(** C8 (amended): [unlockSubagents] throws unless exactly one of a slot
    name and [--all] is given, and throws when nothing exists at the pool
    root. For a name, it throws when nothing exists at that path; it returns
    [[]] when the path exists (a directory or a regular file) and its lock
    path does not; with the lock present it returns the slot, after removing
    the lock unless in dry-run mode, and the removal throws [EISDIR] when the
    lock path is a directory. For [--all], the candidates are in ordinal
    order; a pool root that is not a directory throws [ENOTDIR]; a dry run
    returns the slots whose lock [pathExists] finds and changes nothing; a
    real run on a well-formed filesystem, with the lock name a single path
    component, returns the same list, removes exactly those locks and keeps
    every other path, unless one of those lock paths is a directory, in which
    case it throws [EISDIR]. *)
Theorem unlock_subagents_spec : forall cwd o fs,
  let tp := NodePath.resolve cwd [Slots.u_targetRoot o] in
  let lk := Slots.u_lockName o in
  let named := match Slots.subagentName o with Some _ => true | None => false end in
  (named = Slots.unlockAll o ->
     DiskSlots.unlockSubagents cwd o fs
     = Thrown "must specify either --subagent or --all (but not both)" fs []) /\
  (named <> Slots.unlockAll o -> exists_at cwd tp fs = false ->
     DiskSlots.unlockSubagents cwd o fs = Thrown ("target root " ++ tp ++ " does not exist") fs []) /\
  (forall n, Slots.subagentName o = Some n -> Slots.unlockAll o = false -> exists_at cwd tp fs = true ->
     let d := NodePath.join [tp; n] in
     let L := NodePath.join [d; lk] in
     (exists_at cwd d fs = false ->
        DiskSlots.unlockSubagents cwd o fs = Thrown (n ++ " does not exist in " ++ tp) fs []) /\
     (exists_at cwd d fs = true -> exists_at cwd L fs = false ->
        DiskSlots.unlockSubagents cwd o fs = Done [] fs []) /\
     (exists_at cwd d fs = true -> exists_at cwd L fs = true -> Slots.u_dryRun o = true ->
        DiskSlots.unlockSubagents cwd o fs = Done [d] fs []) /\
     (exists_at cwd d fs = true -> exists_at cwd L fs = true -> Slots.u_dryRun o = false ->
        exists K nd, locate cwd fs L = At K /\ node_at fs K = Some nd /\
          DiskSlots.unlockSubagents cwd o fs
          = match nd with
            | DirN => Thrown "ERR_FS_EISDIR" fs []
            | FileN _ => Done [d] (remove_node fs K) []
            end)) /\
  (Slots.subagentName o = None -> Slots.unlockAll o = true -> exists_at cwd tp fs = true ->
     let L := locked_slots cwd lk tp fs in
     Sorted le_fst (disk_pool_candidates cwd tp fs) /\
     (is_dir_at cwd tp fs = false ->
        DiskSlots.unlockSubagents cwd o fs = Thrown "ENOTDIR" fs []) /\
     (is_dir_at cwd tp fs = true -> Slots.u_dryRun o = true ->
        DiskSlots.unlockSubagents cwd o fs = Done L fs []) /\
     (wf fs = true -> NodePath.is_absolute cwd = true -> component lk ->
      is_dir_at cwd tp fs = true -> Slots.u_dryRun o = false ->
        ((forall p, In p L -> is_dir_at cwd (NodePath.join [p; lk]) fs = false) ->
           exists fs', DiskSlots.unlockSubagents cwd o fs = Done L fs' [] /\
             (forall p, In p L -> lock_at cwd lk fs' p = false) /\
             (forall K, (forall p, In p L -> abs_path K <> NodePath.join [p; lk]) ->
                        lookup fs' K = lookup fs K)) /\
        ((exists p, In p L /\ is_dir_at cwd (NodePath.join [p; lk]) fs = true) ->
           exists fs', DiskSlots.unlockSubagents cwd o fs = Thrown "ERR_FS_EISDIR" fs' []))).
Proof.
  intros cwd o fs tp lk named.
  assert (Hpe : forall p, pathExists cwd p fs = Done (exists_at cwd p fs) fs []) by reflexivity.
  split; [|split; [|split]].
  - intros Hn. unfold named in Hn. unfold DiskSlots.unlockSubagents.
    destruct (Slots.subagentName o), (Slots.unlockAll o); try discriminate Hn; reflexivity.
  - intros Hn He. unfold named in Hn. unfold DiskSlots.unlockSubagents. fold tp.
    destruct (Slots.subagentName o), (Slots.unlockAll o); try congruence;
      cbn [negb andb orb]; unfold bind at 1; rewrite Hpe, He; reflexivity.
  - intros n Hn Ha He d L.
    assert (Hstep : DiskSlots.unlockSubagents cwd o fs
                    = if exists_at cwd d fs
                      then (if exists_at cwd L fs
                            then (if Slots.u_dryRun o then ret tt else removeIfExists cwd L) ;;; ret [d]
                            else ret []) fs
                      else Thrown (n ++ " does not exist in " ++ tp) fs []).
    { unfold DiskSlots.unlockSubagents. rewrite Hn, Ha. fold tp. cbn [negb andb orb].
      unfold bind at 1. rewrite Hpe, He. cbn [negb prepend app].
      unfold bind at 1. rewrite Hpe. fold d. destruct (exists_at cwd d fs); [|rewrite !prepend_nil; reflexivity].
      cbn [negb]. unfold bind at 1. rewrite Hpe. rewrite !prepend_nil. reflexivity. }
    rewrite Hstep. clear Hstep.
    split; [|split; [|split]].
    + intros Hd. rewrite Hd. reflexivity.
    + intros Hd Hl. rewrite Hd, Hl. reflexivity.
    + intros Hd Hl Hdry. rewrite Hd, Hl, Hdry. reflexivity.
    + intros Hd Hl Hdry. rewrite Hd, Hl, Hdry.
      destruct (exists_at_locate _ _ _ Hl) as (K & nd & Hloc & Hnd).
      exists K, nd. split; [exact Hloc|]. split; [exact Hnd|].
      unfold bind. rewrite (removeIfExists_present _ _ _ _ _ Hloc Hnd).
      destruct nd; reflexivity.
  - intros Hn Ha He L.
    assert (Hstep : DiskSlots.unlockSubagents cwd o fs
                    = prepend [] (match readDirEntries cwd tp fs with
                                  | Done es fs1 o1 => prepend o1 (DiskSlots.unlock_loop cwd lk (Slots.u_dryRun o) (Slots.slot_candidates es) [] fs1)
                                  | Thrown e fs1 o1 => Thrown e fs1 o1
                                  | Diverges => Diverges
                                  end)).
    { unfold DiskSlots.unlockSubagents. rewrite Hn, Ha. fold tp. cbn [negb andb orb].
      unfold bind at 1. rewrite Hpe, He. reflexivity. }
    rewrite Hstep. clear Hstep.
    destruct (exists_at_locate _ _ _ He) as (KR & nr & Hloc & Hnr).
    assert (Hrd : forall es fs1 o1, readDirEntries cwd tp fs = Done es fs1 o1 ->
                  fs1 = fs /\ o1 = [] /\ disk_pool_candidates cwd tp fs = Slots.slot_candidates es).
    { intros es fs1 o1 Hr. unfold disk_pool_candidates. rewrite Hr.
      unfold readDirEntries, bind, readdir_types in Hr. rewrite Hloc, Hnr in Hr.
      destruct nr; [discriminate|]. injection Hr as _ <- <-. auto. }
    split; [|split; [|split]].
    + unfold disk_pool_candidates. destruct (readDirEntries cwd tp fs); try constructor.
      apply PoolFacts.sort_by_number_sorted.
    + intros Hd. unfold is_dir_at in Hd. rewrite Hloc in Hd. unfold is_dir in Hd. rewrite Hnr in Hd.
      destruct nr; [|discriminate].
      unfold readDirEntries, bind, readdir_types. rewrite Hloc, Hnr. reflexivity.
    + intros Hd Hdry. unfold is_dir_at in Hd. rewrite Hloc in Hd. unfold is_dir in Hd. rewrite Hnr in Hd.
      destruct nr; [discriminate|].
      destruct (readDirEntries cwd tp fs) as [es fs1 o1| |] eqn:Hr;
        [|unfold readDirEntries, bind, readdir_types in Hr; rewrite Hloc, Hnr in Hr; discriminate
         |unfold readDirEntries, bind, readdir_types in Hr; rewrite Hloc, Hnr in Hr; discriminate].
      destruct (Hrd _ _ _ eq_refl) as (-> & -> & Hc).
      rewrite Hdry, unlock_loop_dry. unfold L, locked_slots. rewrite Hc. reflexivity.
    + intros Hwf Hcwd Hlk Hd Hdry.
      destruct (resolve_abs_path cwd [Slots.u_targetRoot o] Hcwd) as (KT & HKT & Htp).
      fold tp in Htp.
      unfold is_dir_at in Hd. rewrite Htp, locate_abs in Hd by exact HKT.
      destruct (walk fs [] KT) as [k| |] eqn:Hw; try discriminate.
      destruct (walk_components_at fs KT [] k HKT Hw) as [Hk _]. cbn [app] in Hk. subst k.
      apply is_dir_node in Hd.
      assert (Hr : readDirEntries cwd tp fs
                   = Done (listing_entries (abs_path KT) (list_dir fs KT)) fs [])
        by (rewrite Htp; apply readDirEntries_abs_ok; assumption).
      rewrite Hr. cbn [prepend app].
      assert (Hc : disk_pool_candidates cwd tp fs
                   = Slots.slot_candidates (listing_entries (abs_path KT) (list_dir fs KT)))
        by (unfold disk_pool_candidates; rewrite Hr; reflexivity).
      set (cands := Slots.slot_candidates (listing_entries (abs_path KT) (list_dir fs KT))) in *.
      assert (Hperm : Permutation cands (flat_map cand_of (listing_entries (abs_path KT) (list_dir fs KT))))
        by apply FrameFacts.slot_candidates_perm.
      destruct (wf_list_dir_names fs KT Hwf) as (Hnd & Hcs).
      assert (Hsl : forall k p, In (k, p) cands -> exists m, component m /\ p = abs_path (KT ++ [m])).
      { intros k p Hin. apply (Permutation_in _ Hperm) in Hin.
        destruct (listing_cands KT _ k p HKT Hcs Hin) as (m & Hm & _ & Hpm). eauto. }
      assert (Hnd' : NoDup (map snd cands)).
      { apply (Permutation_NoDup (Permutation_map snd (Permutation_sym Hperm))).
        apply listing_cands_nodup; assumption. }
      rewrite Hdry.
      assert (HL : L = map snd (filter (fun c => lock_at cwd lk fs (snd c)) cands))
        by (unfold L, locked_slots; rewrite Hc; reflexivity).
      rewrite HL.
      destruct (unlock_loop_nondry cwd lk KT HKT Hlk cands [] fs Hsl Hnd') as
        [(fs' & Hrun & Hgone & Hkeep & Hnot)|(fs' & Hrun & p & Hp & Hpd)];
        cbn [app] in Hrun; rewrite Hrun.
      * split.
        -- intros _. exists fs'. auto.
        -- intros (p & Hp & Hpd). rewrite (Hnot p Hp) in Hpd. discriminate.
      * split.
        -- intros Hall. rewrite (Hall p Hp) in Hpd. discriminate.
        -- intros _. exists fs'. reflexivity.
Qed.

........

> **Task prompt**: Only the lines above starting with the one with "rewrite Hdry, unlock_loop_dry." and going through the one with "set (cands := Slots.slot_candidates" are to be copied, word for word and with both ends kept.

> **Response below**:
      rewrite Hdry, unlock_loop_dry. unfold L, locked_slots. rewrite Hc. reflexivity.
    + intros Hwf Hcwd Hlk Hd Hdry.
      destruct (resolve_abs_path cwd [Slots.u_targetRoot o] Hcwd) as (KT & HKT & Htp).
      fold tp in Htp.
      unfold is_dir_at in Hd. rewrite Htp, locate_abs in Hd by exact HKT.
      destruct (walk fs [] KT) as [k| |] eqn:Hw; try discriminate.
      destruct (walk_components_at fs KT [] k HKT Hw) as [Hk _]. cbn [app] in Hk. subst k.
      apply is_dir_node in Hd.
      assert (Hr : readDirEntries cwd tp fs
                   = Done (listing_entries (abs_path KT) (list_dir fs KT)) fs [])
        by (rewrite Htp; apply readDirEntries_abs_ok; assumption).
      rewrite Hr. cbn [prepend app].
      assert (Hc : disk_pool_candidates cwd tp fs
                   = Slots.slot_candidates (listing_entries (abs_path KT) (list_dir fs KT)))
        by (unfold disk_pool_candidates; rewrite Hr; reflexivity).
      set (cands := Slots.slot_candidates (listing_entries (abs_path KT) (list_dir fs KT))) in *.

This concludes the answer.